そして【つまみ】にとIさんがサラミを出してくれます。ナイフに刺しコッファーの乗ったコンロの横で炙ります。脂肪が融けバチバチと小さな炎を上げながら滴り落ちます。同時に香ばしい香り。う〜ん、懐かしい味ですねえ。ワインが進みます。こんな事してたらビバークしているような気になっちゃいます。一瞬30数年前にワープしたような…。横にいるのが相棒やかみさんで無い事に気付きやっと我に返ります。
いやその頃のエサとは比べものにならないほど今日の食事は豪勢です。たらふく食ってもう入りませ〜ん。これじゃあメタボ予防に来たのかメタボ促進に来たのか解からなくなっちゃいます。
豪勢な食事もそろそろお開き。デザートにミカンと喫茶T尾のドリップコーヒー。ワインの残ったカップで頂くとえもいわれぬ香りが。そうしているとIさんのポッケからミニサイズの角瓶が。アイリッシュ・コーヒーも良いですねえ。ウィスキーのお湯割りに蜂蜜を垂らしたのもビバークの定番なんですね。あ〜どうにも止まらない。
いかん、いい加減にお開きにしましょ。
ツェルトから出ると外は真っ白。途中でかなり雪が降っていたようでベタベタに濡れていたのですが、暫く空焚きしていたおかげでツェルトも大分乾いています。
中は天国、外は地獄。最後のこのお片付けが辛いんですね。

12:00 でっぱつ。
下りは馬の背から。ほろ酔い気分で千鳥足〜。

細かな雪がかなり降っています。薄化粧の稜線を行きます。
白ハゲも薄化粧。遠く菰野富士の斜面に日が当たっています。そこに大きな虹が。(写真じゃ解かりませんね。)

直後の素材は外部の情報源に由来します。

(** * LogStream: prefix stack and two depth-filtered output streams

    A shallow embedding of [base/logstream.h] (deal.II).  The header
    defines the class layout, the output template [operator<<] and the
    friend function [endl]; the remaining member functions are only
    declared there. *)

From Stdlib Require Import String Ascii List NArith Bool Lia.
Import ListNotations.

Set Implicit Arguments.

(** ** Streams and what is inserted into them *)

(** A [std::ostream] object is known to the logger by its address only:
    [std_out] and [file] are pointers, and nothing prevents both from
    designating the same stream. *)
Definition ostream := N.

(** [std::cerr], the stream the standard constructor selects. *)
Definition cerr : ostream := 2%N.

(** One insertion into a stream: rendered text, the manipulator
    [std::endl], or the user time supplied by the external time source
    (its value is not computed by this class). *)
Inductive chunk : Type :=
| Text (s : string)
| Endl
| Utime.

(** The member pointer an insertion is made through. *)
Inductive member : Type :=
| via_std_out
| via_file.

(** An executed statement [*p << c]: the pointer used, the stream it
    designated at that moment, and the inserted chunk. *)
Record emission : Type := Emit {
  through : member;
  onto : ostream;
  what : chunk
}.

Definition member_eqb (a b : member) : bool :=
  match a, b with
  | via_std_out, via_std_out => true
  | via_file, via_file => true
  | _, _ => false
  end.

(** Chunks inserted through one of the two member pointers. *)
Definition sent (m : member) (es : list emission) : list chunk :=
  map what (filter (fun e => member_eqb (through e) m) es).

(** Chunks that arrived at a given stream, whichever pointer was used. *)
Definition received (o : ostream) (es : list emission) : list chunk :=
  map what (filter (fun e => N.eqb (onto e) o) es).

(** ** Values that can be inserted: [template <typename T> operator<<] *)

Class Insertable (T : Type) : Type := render : T -> string.

#[export] Instance Insertable_string : Insertable string := fun s => s.
#[export] Instance Insertable_char : Insertable ascii :=
  fun c => String c EmptyString.
#[export] Instance Insertable_bool : Insertable bool :=
  fun b => if b then "1"%string else "0"%string.

(** ** The class *)

(** The data members, in declaration order.  [prefixes] lists the stack
    from its top; [file = None] is the null pointer.  The two depths are
    [unsigned int]s that are only stored and compared, never computed
    with, so no wrap-around arises. *)
Record LogStream : Type := mkLogStream {
  prefixes : list string;
  std_out : ostream;
  file : option ostream;
  was_endl : bool;
  std_depth : N;
  file_depth : N;
  print_utime : bool
}.

(** [prefixes.size()] *)
Definition size (s : LogStream) : N := N.of_nat (length (prefixes s)).

Definition set_prefixes (p : list string) (s : LogStream) : LogStream :=
  mkLogStream p (std_out s) (file s) (was_endl s)
              (std_depth s) (file_depth s) (print_utime s).

Definition set_file (f : option ostream) (s : LogStream) : LogStream :=
  mkLogStream (prefixes s) (std_out s) f (was_endl s)
              (std_depth s) (file_depth s) (print_utime s).

Definition set_was_endl (b : bool) (s : LogStream) : LogStream :=
  mkLogStream (prefixes s) (std_out s) (file s) b
              (std_depth s) (file_depth s) (print_utime s).

Definition set_std_depth (n : N) (s : LogStream) : LogStream :=
  mkLogStream (prefixes s) (std_out s) (file s) (was_endl s)
              n (file_depth s) (print_utime s).

Definition set_file_depth (n : N) (s : LogStream) : LogStream :=
  mkLogStream (prefixes s) (std_out s) (file s) (was_endl s)
              (std_depth s) n (print_utime s).
(** * aws-ai-devbox-mac: the inference server and the training script

    A shallow embedding of [ai/src/inference/app.py] (the FastAPI prediction
    service) and of [ai/src/sagemaker/train_script.py] (the scikit-learn
    training job), with the properties stated about them.

    Python's effects are written out: a handler is a function from the
    process state to an outcome and a new process state; an exception is an
    outcome; the calls that leave the program (joblib, the model's methods,
    print) are recorded in a trace. *)

From Stdlib Require Import ZArith Floats Ascii String.
From stdpp Require Import base option list strings gmap pretty.

Open Scope Z_scope.
Open Scope string_scope.

(** ** Python: exceptions *)

Module python.

(** The exceptions the program can observe. [HTTPException] is FastAPI's;
    every other subclass of [Exception] is kept by its [str(e)]. Both are
    subclasses of [Exception], so [except Exception] catches both. What is
    not an [Exception] ([KeyboardInterrupt], [SystemExit]) is not modelled. *)
Inductive exn : Type :=
| HTTPException (status_code : Z) (detail : string)
| Exception (msg : string).

(** [str(e)]; starlette's [HTTPException.__str__] is
    [f"{self.status_code}: {self.detail}"]. *)
Definition str (e : exn) : string :=
  match e with
  | HTTPException status_code detail => pretty status_code ++ ": " ++ detail
  | Exception msg => msg
  end.

(** The result of a call into library code: it raises or it returns. *)
Definition result (A : Type) : Type := exn + A.

(** [int(x)] on the values of a type: [__int__] or the parsing of a string,
    which can raise. *)
Class Int (L : Type) := int : L -> result Z.

#[export] Instance Int_Z : Int Z := fun z => inr z.

(** [int(x)] on a binary64 float truncates towards zero and raises on NaN
    and on the infinities. *)
#[export] Instance Int_float : Int float := fun f =>
  match Prim2SF f with
  | S754_zero _ => inr 0
  | S754_infinity _ => inl (Exception "cannot convert float infinity to integer")
  | S754_nan => inl (Exception "cannot convert float NaN to integer")
  | S754_finite s m e =>
      let a := if (0 <=? e)%Z then Z.shiftl (Z.pos m) e else Z.shiftr (Z.pos m) (- e) in
      inr (if s then - a else a)
  end.

(** [xs[0]] on a sequence (a list or the first axis of an array). *)
Definition getitem0 {A : Type} (xs : list A) : result A :=
  match xs !! 0%nat with
  | Some x => inr x
  | None => inl (Exception "index 0 is out of bounds for axis 0 with size 0")
  end.

(** How a body of Python code ends. *)
Inductive outcome (A : Type) : Type :=
| Return (a : A)
| Raise (e : exn).
Arguments Return {A} _.
Arguments Raise {A} _.

(** Code that reads and writes a state of type [S] and returns or raises. *)
Definition M (S A : Type) : Type := S -> outcome A * S.

#[export] Instance M_ret {S : Type} : MRet (M S) := fun A a s => (Return a, s).

#[export] Instance M_bind {S : Type} : MBind (M S) := fun A B f c s =>
  match c s with
  | (Return a, s') => f a s'
  | (Raise e, s') => (Raise e, s')
  end.

Definition raise {S A : Type} (e : exn) : M S A := fun s => (Raise e, s).

(** [try: body except Exception as e: handler(e)]: what the body did before
    it raised stays done. *)
Definition try_except {S A : Type} (body : M S A) (handler : exn -> M S A) : M S A := fun s =>
  match body s with
  | (Return a, s') => (Return a, s')
  | (Raise e, s') => handler e s'
  end.

(** A call into library code: raise what it raised, return what it
    returned. *)
Definition call {S A : Type} (r : result A) : M S A :=
  match r with
  | inl e => raise e
  | inr a => mret a
  end.

End python.

(** ** numpy: arrays of float64 and reshape *)

Module np.
Import python.

(** An array is its shape and its elements in row-major order. *)
Record ndarray : Type := { shape : list nat; data : list float }.

(** [np.array(l)] on a list of floats: one axis, of the list's length. *)
Definition array (l : list float) : ndarray :=
  {| shape := [length l]; data := l |}.

Definition size (a : ndarray) : nat := length (data a).

Definition reshape_error : exn := Exception "cannot reshape array into the requested shape".

(** The product of the given dimensions and the number of unknown (negative)
    ones among them. *)
Fixpoint known_dims (newshape : list Z) : nat * nat :=
  match newshape with
  | [] => (1%nat, 0%nat)
  | d :: ds =>
      let '(s_known, unknowns) := known_dims ds in
      if (d <? 0)%Z then (s_known, S unknowns) else ((Z.to_nat d * s_known)%nat, unknowns)
  end.

(** [a.reshape(newshape)]: the elements are kept in order; at most one
    dimension is unknown and is inferred from the size, which the known
    dimensions must divide; without an unknown the sizes must agree. *)
Definition reshape (a : ndarray) (newshape : list Z) : result ndarray :=
  let '(s_known, unknowns) := known_dims newshape in
  match unknowns with
  | O =>
      if (size a =? s_known)%nat
      then inr {| shape := Z.to_nat <$> newshape; data := data a |}
      else inl reshape_error
  | S O =>
      if (s_known =? 0)%nat || negb (size a mod s_known =? 0)%nat
      then inl reshape_error
      else inr {| shape := (fun d => if (d <? 0)%Z then (size a / s_known)%nat else Z.to_nat d) <$> newshape;
                  data := data a |}
  | _ => inl (Exception "can only specify one unknown dimension")
  end.

(** [row.tolist()] on a one-axis array of floats. *)
Definition tolist (row : list float) : list float := row.

End np.

(** ** scikit-learn: what the server uses of a classifier *)

Module sklearn.
Import python.

(** A fitted classifier with labels of type [L], as [joblib.load] returns
    it. The server calls [predict] and [predict_proba]; each raises or
    returns an array: of labels, and of rows of probabilities. Nothing is
    assumed of what they return. *)
Record Classifier (L : Type) : Type := {
  n_features_in_ : nat;
  classes_ : list L;
  predict : np.ndarray -> result (list L);
  predict_proba : np.ndarray -> result (list (list float))
}.
Arguments n_features_in_ {L} _.
Arguments classes_ {L} _.
Arguments predict {L} _ _.
Arguments predict_proba {L} _ _.

Definition n_classes {L : Type} (m : Classifier L) : nat := length (classes_ m).

End sklearn.

(** ** ai/src/inference/app.py *)

Module app.
Import python sklearn.

(** What the process does outside itself, in the order it does it. *)
Inductive event : Type :=
| joblib_load (path : string)
| model_predict (X : np.ndarray)
| model_predict_proba (X : np.ndarray)
| print (line : string).

Record PredictionRequest : Type := { features : list float }.

Record PredictionResponse : Type := { prediction : Z; probability : list float }.

(** The module's state: the global [model] ([None] until the load
    succeeds), and the trace of the events so far, oldest first. [L] is the
    type of the classifier's labels. *)
Record process (L : Type) : Type := { model : option (Classifier L); trace : list event }.
Arguments model {L} _.
Arguments trace {L} _.

(** [model = None] at import. *)
Definition initial {L : Type} : process L := {| model := None; trace := [] |}.

(** Reading and assigning the global. *)
Definition get_model {L : Type} : M (process L) (option (Classifier L)) := fun s => (Return (model s), s).

Definition set_model {L : Type} (m : Classifier L) : M (process L) unit := fun s =>
  (Return (), {| model := Some m; trace := trace s |}).

Definition emit {L : Type} (ev : event) : M (process L) unit := fun s =>
  (Return (), {| model := model s; trace := trace s ++ [ev] |}).

(** [load_model], run by FastAPI on the startup event. [load] is what
    [joblib.load] does with a path in the environment of the process. *)
Definition load_model {L : Type} (load : string -> result (Classifier L)) : M (process L) unit :=
  try_except
    (emit (joblib_load "/opt/ml/model/model.joblib");;
     m ← call (load "/opt/ml/model/model.joblib");
     set_model m;;
     emit (print "Model loaded successfully"))
    (fun e =>
     emit (print ("Warning: Could not load model: " ++ str e));;
     emit (print "Using dummy model for testing")).

(** [GET /ping] *)
Definition health_check {L : Type} : M (process L) (gmap string string) :=
  m ← get_model;
  match m with
  | None => raise (HTTPException 503 "Model not loaded")
  | Some _ => mret {[ "status" := "healthy" ]}
  end.

(** [POST /invocations] *)
Definition predict {L : Type} `{Int L} (request : PredictionRequest) : M (process L) PredictionResponse :=
  m ← get_model;
  match m with
  | None => raise (HTTPException 503 "Model not loaded")
  | Some model =>
      try_except
        (features ← call (np.reshape (np.array (features request)) [1; -1]);
         emit (model_predict features);;
         ys ← call (sklearn.predict model features);
         y ← call (getitem0 ys);
         prediction ← call (int y);
         emit (model_predict_proba features);;
         P ← call (sklearn.predict_proba model features);
         row ← call (getitem0 P);
         let probabilities := np.tolist row in
         mret {| prediction := prediction; probability := probabilities |})
        (fun e => raise (HTTPException 400 ("Prediction error: " ++ str e)))
  end.

(** [GET /] *)
Definition root {L : Type} : M (process L) (gmap string string) :=
  mret {[ "message" := "SageMaker Inference API"; "docs" := "/docs" ]}.

(** *** The server around the handlers *)

(** A request that reaches one of the three handlers. What FastAPI
    answers without running a handler (422 for a body that is not a
    [PredictionRequest], its own documentation routes, 404) is not
    modelled. *)
Inductive request : Type :=
| GET_ping
| POST_invocations (body : PredictionRequest)
| GET_root.

Inductive content : Type :=
| json_dict (d : gmap string string)
| json_prediction (r : PredictionResponse)
| json_detail (detail : string)
| internal_server_error.

Record response : Type := { status : Z; body : content }.

(** The routes declared by [@app.get] and [@app.post]. *)
Definition route {L : Type} `{Int L} (r : request) : M (process L) content :=
  match r with
  | GET_ping => d ← health_check; mret (json_dict d)
  | POST_invocations body => p ← predict body; mret (json_prediction p)
  | GET_root => d ← root; mret (json_dict d)
  end.

(** What FastAPI sends for the way a handler ended: 200 with what it
    returned, the status and detail of an [HTTPException], 500 for any
    other exception. In each case the process goes on. (Writing the content
    as JSON text is not modelled.) *)
Definition respond (o : outcome content) : response :=
  match o with
  | Return c => {| status := 200; body := c |}
  | Raise (HTTPException status_code detail) => {| status := status_code; body := json_detail detail |}
  | Raise (Exception _) => {| status := 500; body := internal_server_error |}
  end.

Fixpoint serve {L : Type} `{Int L} (reqs : list request) (s : process L) : list response * process L :=
  match reqs with
  | [] => ([], s)
  | r :: reqs' =>
      let '(o, s') := route r s in
      let '(resps, s'') := serve reqs' s' in
      (respond o :: resps, s'')
  end.

(** The life of the process under [uvicorn.run(app, ...)]: the startup
    handler runs once on the initial state; if it raises, startup fails and
    the process ends ([None]); otherwise the requests are served in turn. *)
Definition uvicorn_run {L : Type} `{Int L} (load : string -> result (Classifier L)) (reqs : list request)
  : option (list response * process L) :=
  match load_model load initial with
  | (Return _, s) => Some (serve reqs s)
  | (Raise _, _) => None
  end.

End app.

(** ** ai/src/sagemaker/train_script.py *)

Module train_script.
Import python.

(** [os.path.join(a, b)] of posixpath. *)
Fixpoint endswith_sep (s : string) : bool :=
  match s with
  | EmptyString => false
  | String c EmptyString => bool_decide (c = "/"%char)
  | String _ s' => endswith_sep s'
  end.

Definition os_path_join (a b : string) : string :=
  if String.prefix "/" b then b
  else if bool_decide (a = "") || endswith_sep a then a ++ b
  else a ++ "/" ++ b.

(** [s * n] on a string. *)
Fixpoint str_mul (s : string) (n : nat) : string :=
  match n with
  | O => ""
  | S n' => s ++ str_mul s n'
  end.

Definition newline : string := String "010"%char EmptyString.
Definition dquote : string := String "034"%char EmptyString.

(** pandas, scikit-learn, joblib and the float formatting of Python, as far
    as the script calls them. *)
Class Libraries : Type := {
  DataFrame : Type;
  Matrix : Type;
  Vector : Type;
  RandomForestClassifier : Type;
  (** [pd.read_csv] on the text of a file *)
  read_csv : string -> result DataFrame;
  (** [f"{df.shape}"] *)
  shape_str : DataFrame -> string;
  (** [df.iloc[:, :-1].values] and [df.iloc[:, -1].values] *)
  iloc_features : DataFrame -> result Matrix;
  iloc_target : DataFrame -> result Vector;
  (** [RandomForestClassifier(n_estimators, max_depth, random_state, n_jobs).fit(X, y)] *)
  fit : Z -> Z -> Z -> Z -> Matrix -> Vector -> result RandomForestClassifier;
  rf_predict : RandomForestClassifier -> Matrix -> result Vector;
  accuracy_score : Vector -> Vector -> result float;
  classification_report : Vector -> Vector -> result string;
  (** [f"{x:.4f}"] and [float.__repr__], which [json] writes *)
  format_4f : float -> string;
  float_repr : float -> string;
  (** the bytes [joblib.dump] writes for a model *)
  joblib_dumps : RandomForestClassifier -> string
}.
(** ** The training loop *)

(** C5: for [num_iters >= 1] the loop runs [num_iters] times, whatever the
    costs are: the weights [gradient] leaves in [theta1] and [theta2], the
    two arrays it returns, are the [num_iters]-fold update
    [theta - alpha * grad] of the initial ones, and the [J] it returns is
    the one that [backprop] returns in the last iteration: called in the
    heap [σp] that the first [num_iters - 1] iterations leave, where the
    weights have had [num_iters - 1] updates and [X], [y] are the data. *)
Theorem gradient_iterations (sg : R -> R) (σ : heap) (theta1 theta2 X y : loc)
    (T1 T2 X_ Y : matrix) (num_iters : Z) (alpha lambda_ : R)
    (h n k m : nat) :
  σ !! theta1 = Some T1 -> σ !! theta2 = Some T2 ->
  σ !! X = Some X_ -> σ !! y = Some Y ->
  has_shape h (S n) T1 -> has_shape k (S h) T2 ->
  has_shape m n X_ -> has_shape m k Y ->
  (1 <= m)%nat ->
  theta1 <> theta2 -> theta1 <> X -> theta1 <> y ->
  theta2 <> X -> theta2 <> y ->
  (1 <= num_iters)%Z ->
  let step := gd_step sg X_ Y alpha lambda_ h n k m in
  let N := Z.to_nat num_iters in
  exists J σ',
    gradient sg theta1 theta2 X y num_iters alpha lambda_ σ
    = Ok ((J, theta1, theta2), σ') /\
    σ' !! theta1 = Some (Nat.iter N step (T1, T2)).1 /\
    σ' !! theta2 = Some (Nat.iter N step (T1, T2)).2 /\
    σ' !! X = Some X_ /\ σ' !! y = Some Y /\
    exists Jp σp grad1 grad2 σb,
      gradient_loop sg (N - 1) theta1 theta2 X y alpha lambda_ None σ
      = Ok (Jp, σp) /\
      σp !! theta1 = Some (Nat.iter (N - 1) step (T1, T2)).1 /\
      σp !! theta2 = Some (Nat.iter (N - 1) step (T1, T2)).2 /\
      σp !! X = Some X_ /\ σp !! y = Some Y /\
      backprop sg theta1 theta2 X y lambda_ σp = Ok ((J, grad1, grad2), σb).
Proof.
  intros L1 L2 LX Ly HT1 HT2 HX HY Hm H12 H1X H1y H2X H2y Hn step N.
  destruct N as [|N'] eqn:EN; [subst N; lia|].
  destruct (gradient_loop_last sg theta1 theta2 X y X_ Y alpha lambda_ h n k m
              HX HY Hm H12 H1X H1y H2X H2y N' σ (T1, T2) None
              (conj L1 (conj L2 (conj LX Ly))) (conj HT1 HT2))
    as (Jp & σp & J & g1 & g2 & σb & σ' & Hpre & (P1 & P2 & PX & Py) & Hrun
        & Hall & (I1 & I2 & IX & Iy)).
  exists J, σ'. unfold gradient. fold N. rewrite EN.
  rewrite (bind_ok _ _ _ _ _ Hall).
  split; [reflexivity|].
  replace (S N' - 1)%nat with N' by lia.
  repeat (split; [assumption|]).
  exists Jp, σp, g1, g2, σb. repeat (split; [assumption|]). assumption.
Qed.
(** * y_middleware: handler chains, the Kudret stack and address detection

    A shallow embedding of [main.go].  The library's own functions ([build],
    [voidMiddleware], the three [ServeHTTP] methods, [Wrap], [WrapFunc], [New],
    [With], [Use] and its variants, [detectAddress]) are Rocq functions.  The
    code of the handlers a caller registers is not part of the library: it is
    a value of the small tree type [code], over which the theorems quantify.

    The file has two parts: the program and the vocabulary of its
    specification first, then the lemmas and theorems. *)

From stdpp Require Import base list strings gmap.

Set Default Proof Using "Type".

(** * Part I: the program

    ** Outcomes and observations *)

(** How a Go call ends: it returns, or it panics and unwinds. *)
Inductive status := Returned | Panicked.

(** What a dispatch lets an observer see of the chain, by 0-indexed position
    of the node: [Invoke i], the node at position [i] is asked to serve
    ([middleware.ServeHTTP] runs on it, which calls its handler); [Yield i],
    the handler at position [i] calls the continuation it was passed. *)
Inductive event := Invoke (pos : nat) | Yield (pos : nat).

Global Instance status_eq_dec : EqDecision status.
Proof. solve_decision. Defined.
Global Instance event_eq_dec : EqDecision event.
Proof. solve_decision. Defined.

(** Number of times the node at position [j] was invoked. *)
Fixpoint invocations (t : list event) (j : nat) : nat :=
  match t with
  | [] => 0
  | Invoke p :: t' => (if decide (p = j) then 1 else 0) + invocations t' j
  | Yield _ :: t' => invocations t' j
  end.
Lemma scan_step_unique (now : Z) (t : ScanThread) (w : World) :
  unique_marks (attendance (db w)) ->
  unique_marks (attendance (db (snd (scan_step now t w)))).
Proof.
  intros U. destruct t as [session token sid | student | student c d | r].
  - cbn [scan_step]. destruct session as [l |]; [| exact U].
    destruct (negb (role l =? "student")%string); [exact U |].
    destruct token as [tok |]; [| exact U].
    destruct sid as [sid |]; [| exact U].
    destruct (falsy_str (Some tok) || falsy_str (Some sid)); [exact U |].
    rewrite validate_token_spec.
    destruct (negb _); cbn [snd]; rewrite ensure_keeps_attendance; exact U.
  - cbn [scan_step]. destruct (active_session w) as [s |]; [| exact U].
    destruct (class_id s =? 0); [exact U |].
    destruct (sql_attendance_exists _ _ _ _); exact U.
  - cbn [scan_step].
    destruct (sql_insert_attendance _ _) as [rows | e] eqn:I; [| exact U].
    cbn. eapply insert_attendance_unique; eauto.
  - exact U.
Qed.

(** Whatever the schedule, the table never holds two marks of one
    student for one class and day. *)
Lemma run_scans_unique (schedule : list (nat * Z)) (pool : list ScanThread)
    (w : World) :
  unique_marks (attendance (db w)) ->
  unique_marks (attendance (db (snd (run_scans schedule pool w)))).
Proof.
  revert pool w.
  induction schedule as [| [i now] rest IH]; intros pool w U; [exact U |].
  cbn [run_scans]. destruct (nth_error pool i) as [t |]; [| apply IH, U].
  pose proof (scan_step_unique now t w U) as U'.
  destruct (scan_step now t w) as [t' w']. apply IH. exact U'.
Qed.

稜線上には石楠花の大きな花芽がボコンボコンと着いています。こりゃあ来春も大当たりですね。そしてコブシ(タムシバ)の綿毛もいっぱい。
長石谷への分岐を直進。三岳寺まで足を延ばす事に。
薄化粧の砂ザレも綺麗です。


13:35 a.m. 三岳寺札所上部の展望岩着。

久しぶりです。大体春しか来ないのですが冬枯れの季節もまた違った趣があります。
後は三岳寺から温泉街を通り最奥の駐車場へ。


14:15 a.m. 車に帰着。
今日はちゃぶかったです。さあ本日の締めくくり温泉目指して温泉街を駆け抜けます。
これからの季節、この最後の温泉が殊の外気持ちが良いのですねえ。